Cette sensibilité venant attendrir, consoler les terres arides d’une impitoyable absence d’illusions, fait apparaître que peut-être le cours de la fatalité aurait pu être détourné, que le suicide aurait pu ne pas être cette destination obligatoire gangrenant, en amont, les rares instants de plaisir ou d’espérance.
Empathie et compréhension
Dans les dernières journées de Pavese, ceux qu’il cherche à rencontrer sont absents. Il n’y a plus personne dans cette ville étouffante. S’est-il senti abandonné ? Probablement aurait-il désiré un mot, un souvenir, une fraternité professionnelle – il adorait se rendre dans les salles de rédaction -, un signe, une écoute, une intuition mais rien ne lui aurait fait manquer le rendez-vous qu’il s’était fixé à lui-même le 27 août en ce dimanche.
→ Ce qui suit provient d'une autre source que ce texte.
(* ===== verification/Evaluation.v ===== *)
(** * The components on the reference server

    What the programs of the reconcile loop compute when they run against
    [Store.server], as equations and loop rules over [eval]: programs that only
    read leave the world alone, resolution and rendering depend on the
    environment only, and the rollout plan is determined by the state of the
    children. *)

From S2P Require Import Prelude GoStd ApiTypes Interfaces Reference Effects Samples Store.
From S2P Require Import Metadata Rbac ControllerAccess Validation Conditions Children Placement Rollout.
From S2P Require Import Cleanup ReconcileChildren Reconcile System.
From Stdlib Require Import ZArith Lia.

(** ** Loop rules for [eval] *)

Section loops.
Context {W : Type} (h : handler W).

Lemma eval_ret {A} (a : A) (w : W) : eval h (mret a) w = (a, w).
Proof. done. Qed.

Lemma eval_foldM_inv {A B} (I : W → list A → B → Prop) (f : B → A → prog B) (l : list A) b w :
  I w [] b →
  (∀ done x rest b w, l = done ++ x :: rest → I w done b →
     I (eval h (f b x) w).2 (done ++ [x]) (eval h (f b x) w).1) →
  I (eval h (foldM f b l) w).2 l (eval h (foldM f b l) w).1.
Proof.
  intros H0 Hstep.
  enough (∀ todo done b w, l = done ++ todo → I w done b →
            I (eval h (foldM f b todo) w).2 l (eval h (foldM f b todo) w).1) as Hgen
    by (by apply (Hgen l [])).
  intros todo. induction todo as [|x todo IH]; intros done b' w' Hl HI; cbn [foldM].
  - rewrite app_nil_r in Hl. by subst.
  - rewrite eval_bind. apply (IH (done ++ [x])); [by rewrite <- app_assoc|]. by eapply Hstep.
Qed.

(** The same for a loop that does not fail. *)
Lemma eval_foldE_inv {A B} (I : W → list A → B → Prop) (f : B → A → prog (B * option error))
    (l : list A) b w :
  I w [] b →
  (∀ done x rest b w, l = done ++ x :: rest → I w done b →
     (eval h (f b x) w).1.2 = None ∧ I (eval h (f b x) w).2 (done ++ [x]) (eval h (f b x) w).1.1) →
  (eval h (foldE f b l) w).1.2 = None ∧
  I (eval h (foldE f b l) w).2 l (eval h (foldE f b l) w).1.1.
Proof.
  intros H0 Hstep.
  enough (∀ todo done b w, l = done ++ todo → I w done b →
            (eval h (foldE f b todo) w).1.2 = None ∧
            I (eval h (foldE f b todo) w).2 l (eval h (foldE f b todo) w).1.1) as Hgen
    by (by apply (Hgen l [])).
  intros todo. induction todo as [|x todo IH]; intros done b' w' Hl HI; cbn [foldE].
  - rewrite app_nil_r in Hl. by subst.
  - rewrite eval_bind. destruct (Hstep _ _ _ _ _ Hl HI) as [-> Hn].
    apply (IH (done ++ [x])); [by rewrite <- app_assoc|done].
Qed.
Loin de s’être laissé assombrir par le destin de Cesare Pavese, Pierre Adrian, au comble du talent et de la délicatesse, lui oppose certes sa joie d’être mais lui offre surtout empathie et compréhension. Un superbe salut d’un écrivain à un autre. Il nous rend fraternelle cette personnalité déchirante, obstinée dans la défaite.